Der Schaukelstuhl auf dieser Veranda ist ein echter Wohlfühlort. Hier macht sich der Gartenhausbau jeden Tag aufs Neue bezahlt.

Holz mit Bedacht einsetzen

Grundsätzlich sollte das Bauholz für Ihr Gartenhaus eine Holzfeuchte von rund 20 Prozent aufweisen. Da Holz ein natürlicher Baustoff ist, wird es allerdings zu Feuchtigkeitsschwankungen kommen. Wasserkontakt sorgt zudem dafür, das Holz quillt und schwindet. Dabei können Risse entstehen, die bei ausreichender Dimensionierung der Balken und Pfosten keine Probleme darstellen. Bei ungestrichenen Gartenlauben wird das Holz nach einiger Zeit vergrauen. Das hat keine negativen Auswirkungen, lediglich die Optik sagt dann nicht mehr jedem zu. Daher sollten Sie überlegen, Ihrem Gartenhaus alle paar Jahre einen Anstrich zu verpassen, statt sich mit den Spuren von Wind und Wetter zufrieden zu geben.

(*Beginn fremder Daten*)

Lemma add_text_label_succeeds_witness :
  is_Ok (add_text_label darwin_env no_font_files block_painters
           (Arg4 label_batch) sample_style).
Proof.
  apply (add_text_label_succeeds darwin_env no_font_files block_painters
           (Arg4 label_batch) sample_style).
  - discriminate.
  - simpl. lia.
  - intros font. exact I.
  - intros im box radius fill. exact I.
  - intros im xy txt font fill align width stroke. exact I.
Defined.

(** ** Where a loaded font comes from *)

(** The font [load_font] returns is the one [ImageFont.truetype] gave for a
    candidate path of the family, at the requested size, every earlier
    candidate having failed; or it is the built-in font, and then every
    candidate failed. *)
Theorem load_font_result_origin {Font : Type} (env : OsEnv) (lib : FontLib Font)
  (family : string) (size : Z) (f : Font) :
  load_font env lib family size = Ok f ->
  (exists before path after,
      get_font_paths env family = before ++ path :: after
      /\ Forall (font_fails lib size) before
      /\ ImageFont_truetype lib path size = Ok f)
  \/ (Forall (font_fails lib size) (get_font_paths env family)
      /\ f = ImageFont_load_default lib).
Proof.
  unfold load_font. generalize (get_font_paths env family) as paths.
  induction paths as [| p paths IH]; cbn [load_font_from].
  - intros H. injection H as <-. right. split; [constructor | reflexivity].
  - destruct (ImageFont_truetype lib p size) as [g | e] eqn:Ep.
    + intros H. injection H as <-. left.
      exists [], p, paths. split; [reflexivity |]. split; [constructor | exact Ep].
    + intros H. assert (Hp : font_fails lib size p).
      { unfold font_fails. rewrite Ep. intros []. }
      destruct (IH H) as [(before & path & after & -> & Hb & Hok) | [Hall ->]].
      * left. exists (p :: before), path, after.
        split; [reflexivity |]. split; [constructor; assumption | exact Hok].
      * right. split; [constructor; assumption | reflexivity].
Qed.

Lemma load_font_result_origin_witness :
  (exists before path after,
      get_font_paths linux_env "Arial" = before ++ path :: after
      /\ Forall (font_fails only_bundled_arial 30) before
      /\ ImageFont_truetype only_bundled_arial path 30
         = Ok (Some ("/opt/nodes/fonts/Arial.ttf", 30)))
  \/ (Forall (font_fails only_bundled_arial 30) (get_font_paths linux_env "Arial")
      /\ Some ("/opt/nodes/fonts/Arial.ttf", 30)
         = ImageFont_load_default only_bundled_arial).
Proof.
  apply (load_font_result_origin linux_env only_bundled_arial "Arial" 30).
  reflexivity.
Defined.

Bei Gartenhäusern, Lauben & Co. sollte das Holz grundsätzlich keinen direkten Erdkontakt haben, da sich im Boden Pilze und Insekten tummeln, die das Naturmaterial zersetzen können. Umso wichtiger ist das Fundament. Bei Gartenlauben kommen übrigens häufiger auch punktuelle Betonfundamente unter den Stützbalken zum Einsatz. Beim Gartenhaus empfiehlt sich immer eine fachmännisch ausgeführte Bodenplatte, da diese ein für lange Zeit sicheres Fundament bietet.